Herzmuskelgewebe können durch einen Infarkt oder eine angeborene Störung geschädigt sein. Die Wundheilung ist schwierig, weil die Muskulatur ständig in Bewegung ist.

Jetzt fanden Empa-Forschende die perfekte Lösung: einen bioverträglichen Kleber, der auch am schlagenden Herzen haftet und dabei elastisch bleibt. Inspiriert haben sie sich an der enormen Haftkraft von Meeresmuscheln.

Die Meeresmuschel hat einen muskulösen Fuß, der sich an Felsen, Booten und Stegen anhaften kann. Dieser Effekt wird durch Drüsen gesteuert, die feine Haltefäden produzieren – auch Muschelseide genannt. Die Haltefäden widerstehen dem Wasser und bleiben dennoch hochelastisch. Merkmale, die auf zwei Eiweiße zurückzuführen sind, das mfp-3 und das besonders schwefelhaltige mfp-6. Diese sogenannten Strukturproteine haben herausragende mechanische Eigenschaften und sind bioverträglich mit lebendem Gewebe. Das macht sie besonders interessant für die Biomedizin.

Kleber auf Kollagenbasis

Die Empa-Forschenden gingen allerdings zunächst von Kollagen als Basis für den Kleber aus.
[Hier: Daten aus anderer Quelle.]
(* ===== verification/Router.v ===== *)
(** * From a request to its handler (SetupRoutes of pkg/api/routes.go)

    The routes of the distribution API with their methods, and the middleware
    before their handlers: the recovery from panics and the authorization of
    Authz.v. The third-party router finds the route and the variables of a
    path; here the variables come with the request, and a route is taken when
    its template, filled with them, is the path. Authentication comes before
    (Admission.v): what it found out is part of the request here. *)

From Stdlib Require Import ZArith Lia Ascii String.
From stdpp Require Import base tactics list gmap strings.
From S2P Require Import Prelude Runtime Regexp Oci Authz Routes.

Local Open Scope string_scope.
Local Open Scope list_scope.

(** ** The table of routes *)
Inductive piece : Type :=
  | Literally (s : string)
  | RepoName                  (* {name:...}, with the expression of repository names *)
  | OneSegment (x : string).   (* {x}: anything but a slash *)

Inductive endpoint : Type :=
  | EListTags | ECheckManifest | EGetManifest | EUpdateManifest | EDeleteManifest
  | ECheckBlob | EGetBlob | EDeleteBlob
  | ECreateBlobUpload | EGetBlobUpload | EPatchBlobUpload | EUpdateBlobUpload | EDeleteBlobUpload
  | EGetReferrers | EListRepositories.

Record route : Type := mkRoute {
  rt_template : list piece;
  rt_methods : list string;
  rt_endpoint : endpoint;
  rt_distspec : bool  (* below prefixedDistSpecRouter *)
}.

Definition RoutePrefix : string := "/v2".
Definition ExtCatalogPrefix : string := "/_catalog".
Definition repo_route (rest : list piece) (methods : list string) (e : endpoint) : route :=
  mkRoute (Literally RoutePrefix :: Literally "/" :: RepoName :: rest) methods e true.

Definition routes : list route :=
  let manifest := [Literally "/manifests/"; OneSegment "reference"] in
  let blob := [Literally "/blobs/"; OneSegment "digest"] in
  let upload := [Literally "/blobs/uploads/"; OneSegment "session_id"] in
  [repo_route [Literally "/tags/list"] ["GET"; "OPTIONS"] EListTags;
   repo_route manifest ["HEAD"; "OPTIONS"] ECheckManifest;
   repo_route manifest ["GET"] EGetManifest;
   repo_route manifest ["PUT"] EUpdateManifest;
   repo_route manifest ["DELETE"] EDeleteManifest;
   repo_route blob ["HEAD"] ECheckBlob;
   repo_route blob ["GET"] EGetBlob;
   repo_route blob ["DELETE"] EDeleteBlob;
   repo_route [Literally "/blobs/uploads/"] ["POST"] ECreateBlobUpload;
   repo_route upload ["GET"] EGetBlobUpload;
   repo_route upload ["PATCH"] EPatchBlobUpload;
   repo_route upload ["PUT"] EUpdateBlobUpload;
   repo_route upload ["DELETE"] EDeleteBlobUpload;
   repo_route [Literally "/referrers/"; OneSegment "digest"] ["GET"; "OPTIONS"] EGetReferrers;
   mkRoute [Literally RoutePrefix; Literally ExtCatalogPrefix] ["GET"; "OPTIONS"] EListRepositories false].

(** ** Matching a path *)
Definition piece_var (p : piece) : option string :=
  match p with Literally _ => None | RepoName => Some "name" | OneSegment x => Some x end.
Definition piece_value (vars : gmap string string) (p : piece) : string :=
  match p with Literally s => s | _ => default "" (x ← piece_var p; vars !! x) end.
Definition piece_ok (vars : gmap string string) (p : piece) : bool :=
  match p with
  | Literally _ => true
  | RepoName => match_string NameRegexp (piece_value vars p)
  | OneSegment _ => negb (bool_decide (piece_value vars p = "")) && no_char slash (piece_value vars p)
  end.
Definition route_matches `{CelEngine} (q : request) (rt : route) : bool :=
  contains (rt_methods rt) (q_method q) &&
  bool_decide (path_str (q_path q) = foldr String.append "" (piece_value (q_vars q) <$> rt_template rt)) &&
  bool_decide (dom (q_vars q) = list_to_set (omap piece_var (rt_template rt))) &&
  forallb (piece_ok (q_vars q)) (rt_template rt).
Definition dispatch `{CelEngine} (q : request) : option route :=
  snd <$> list_find (fun rt => route_matches q rt = true) routes.

(** ** The middleware *)

(** What else authorization reads of the connection. *)
Record arrival : Type := mkArrival {
  ar_userAgent : string;
  ar_remoteAddr : string;
  ar_forwardedFor : list string;
  ar_tls : option Z;
  ar_requestURI : string;
  ar_authnType : option string
}.
Definition authz_view `{CelEngine} (a : arrival) (q : request) : http_request :=
  mkRequest (q_method q) (ar_userAgent a) (ar_remoteAddr a) (ar_forwardedFor a) (ar_tls a) (ar_requestURI a)
    (q_ctx q) (ar_authnType a) (default "" (q_vars q !! "name")) (q_vars q !! "reference")
    (default [] (q_query q !! "tag")).
Definition with_user `{CelEngine} (uac : UserAccessControl) (q : request) : request :=
  mkApiRequest _ (q_method q) (q_vars q) (q_query q) (q_header q) (q_contentLength q) (q_body q) (q_path q) (q_ctx q) uac.

Section serve.
Context `{CelEngine} `{MapIter} `{Glob} `{GoDigest} `{SliceSort} `{PushProbe} `{UrlParse}.
Context {S M : Type} `{ApiStoreI S} `{SyncOnDemandI S} `{MetaHooksI S M}.
Context (conf : rh_config).
Abbreviation reg := (registry S M).

Definition handler (e : endpoint) (q : request) : ST reg response :=
  match e with
  | EListTags => ListTags q
  | ECheckManifest => CheckManifest conf q
  | EGetManifest => GetManifest conf q
  | EUpdateManifest => UpdateManifest conf q
  | EDeleteManifest => DeleteManifest q
  | ECheckBlob => CheckBlob conf q
  | EGetBlob => GetBlob conf q
  | EDeleteBlob => DeleteBlob q
  | ECreateBlobUpload => CreateBlobUpload conf q
  | EGetBlobUpload => GetBlobUpload q
  | EPatchBlobUpload => PatchBlobUpload q
  | EUpdateBlobUpload => UpdateBlobUpload q
  | EDeleteBlobUpload => DeleteBlobUpload q
  | EGetReferrers => GetReferrers conf q
  | EListRepositories => ListRepositories q
  end.

(** DistSpecAuthzHandler, with the tags of the image stores of the registry. *)
Definition distspec_authz (a : arrival) (q : request) : ST reg outcome := fun rg =>
  on_env (DistSpecAuthzHandler (rc_access conf)
    (fun repo => fst (as_GetImageTags repo (GetImageStore rg repo))) (authz_view a q) (q_userAc q)) rg.

Definition after_authz (e : endpoint) (q : request) (o : outcome) : ST reg response :=
  match o with
  | Next uac => handler e (with_user uac q)
  | AuthzFail status _ => WriteError status (if (status =? 401)%Z then "UNAUTHORIZED" else "DENIED")
  | InternalServerError => WriteHeader 500
  end.

(** The authorization that SetupRoutes installs, then the handler. *)
Definition authorized (rt : route) (a : arrival) (q : request) : ST reg response :=
  match rc_access conf with
  | None => handler (rt_endpoint rt) q
  | Some _ =>
      match BaseAuthzHandler (rc_access conf) (authz_view a q) (q_userAc q) with
      | Next uac =>
          let q := with_user uac q in
          if rt_distspec rt then
            let* o := distspec_authz a q in after_authz (rt_endpoint rt) q o
          else handler (rt_endpoint rt) q
      | o => after_authz (rt_endpoint rt) q o
      end
  end.

(** The answer to a request of the distribution API; [None] for the paths of
    other routes. *)
Definition serve_http (a : arrival) (q : request) : option (ST reg response) :=
  (fun rt => recovered (authorized rt a q)) <$> dispatch q.
End serve.

(** ** What the router guarantees to the handlers *)
Section routed.
Context `{CelEngine}.

Lemma dispatch_matches q rt : dispatch q = Some rt -> rt ∈ routes /\ route_matches q rt = true.
Proof.
  unfold dispatch. intros E. apply fmap_Some in E as ([i rt']&E&->). apply list_find_Some in E as (El&Hm&_).
  split; [|done]. by apply list_elem_of_lookup_2 in El.
Qed.

Lemma route_pieces q rt : route_matches q rt = true -> Forall (fun p => piece_ok (q_vars q) p = true) (rt_template rt).
Proof. unfold route_matches. intros [_ Hf]%andb_prop. apply Forall_forall. intros p Hp. rewrite forallb_forall in Hf. by apply Hf, list_elem_of_In. Qed.

Lemma route_vars q rt x v : route_matches q rt = true -> q_vars q !! x = Some v ->
  exists p, p ∈ rt_template rt /\ piece_var p = Some x.
Proof.
  unfold route_matches. intros [[_ Hd]%andb_prop _]%andb_prop Hx. apply bool_decide_eq_true_1 in Hd.
  assert (x ∈ dom (q_vars q)) as Hin by (apply elem_of_dom; by eexists).
  rewrite Hd in Hin. by apply elem_of_list_to_set, list_elem_of_omap in Hin.
Qed.

(** A variable of a route is a repository name when it is called so, and a
    segment of the path otherwise. *)
Lemma routed_name q rt v : dispatch q = Some rt -> q_vars q !! "name" = Some v -> match_string FullNameRegexp v = true.
Proof.
  intros [Hrt Hm]%dispatch_matches Hv. destruct (route_vars _ _ _ _ Hm Hv) as (p&Hp&Ex).
  pose proof (route_pieces _ _ Hm) as Hf. rewrite Forall_forall in Hf. specialize (Hf p Hp).
  assert (forall x, OneSegment x ∈ rt_template rt -> x <> "name") as Hn.
  { unfold routes in Hrt. intros x. repeat (apply elem_of_cons in Hrt as [->|Hrt];
      [simpl; rewrite !elem_of_cons; intros Hx; repeat (destruct Hx as [[=]|Hx]; try (by subst)); by apply not_elem_of_nil in Hx|]).
    by apply not_elem_of_nil in Hrt. }
  destruct p as [s| |x]; [done| |].
  - simpl in Hf. unfold piece_value in Hf. simpl in Hf. by rewrite Hv in Hf.
  - injection Ex as ->. by destruct (Hn "name").
Qed.

Lemma routed_segment q rt x v : dispatch q = Some rt -> q_vars q !! x = Some v -> x <> "name" ->
  v <> "" /\ no_char slash v = true.
Proof.
  intros [_ Hm]%dispatch_matches Hv Hx. destruct (route_vars _ _ _ _ Hm Hv) as (p&Hp&Ex).
  pose proof (route_pieces _ _ Hm) as Hf. rewrite Forall_forall in Hf. specialize (Hf p Hp).
  destruct p as [s| |y]; [done|by injection Ex as <-|]. injection Ex as ->.
  simpl in Hf. unfold piece_value in Hf. simpl in Hf. rewrite Hv in Hf. apply andb_prop in Hf as [Hf1 Hf2].
  split; [|done]. apply negb_true_iff in Hf1. by apply bool_decide_eq_false_1 in Hf1.
Qed.
End routed.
Kollagen ist ein Eiweiß, das auch im menschlichen Bindegewebe und in den Sehnen vorkommt, erklärt der Studienleiter Claudio Toncelli vom Biomimetic Membranes and Textiles-Labor in St. Gallen.

Kollagen besteht aus einer vernetzten Struktur, die einigen natürlichen Eigenschaften des menschlichen Bindegewebes bereits recht nahe kommt. Allerdings ist das Hydrokolloid bei Körpertemperatur nicht stabil, sondern verflüssigt sich. Also mussten die Forschenden einen Weg finden, der Gelatine zusätzliche Eigenschaften zu verleihen.

Elastische Haftkraft

Die elastische Haftkraft der Muschelseide liegt am Zusammenspiel der darin enthaltenen Eiweiße. Die wogenden Kräfte unter Wasser sind vergleichbar mit den Bewegungen, die der pulsierende Herzmuskel verursacht. Das ließ die Muschelseide als geeignetes Vorbild für den Kleber für das Herzmuskelgewebe erscheinen.

Toncellis Team kombinierte die Gelatine-Biopolymere mit funktionellen chemischen Einheiten, die jenen der Muschelseide-Eiweiße mfp-3 und mfp-6 gleichen. In der Anwendung dieses Gelatine-Muschelseide-Gels vernetzen sich die Strukturproteine und schaffen eine stabile Verbindung der Wundflächen.

Gewebeverträglich

Wie gut der neuartige Kleber tatsächlich klebt, haben die Forschenden bereits in Laborexperimenten untersucht. Dabei zeigte sich, dass der Kleber einem Druck, der dem menschlichen Blutdruck entspricht, standhält, erklärt der Empa-Forscher Kongchang Wei. Auch Zellkultur-Experimente bestätigen dessen gute Gewebeverträglichkeit. Jetzt soll der Kleber raschestmöglich zur klinischen Anwendung gebracht werden.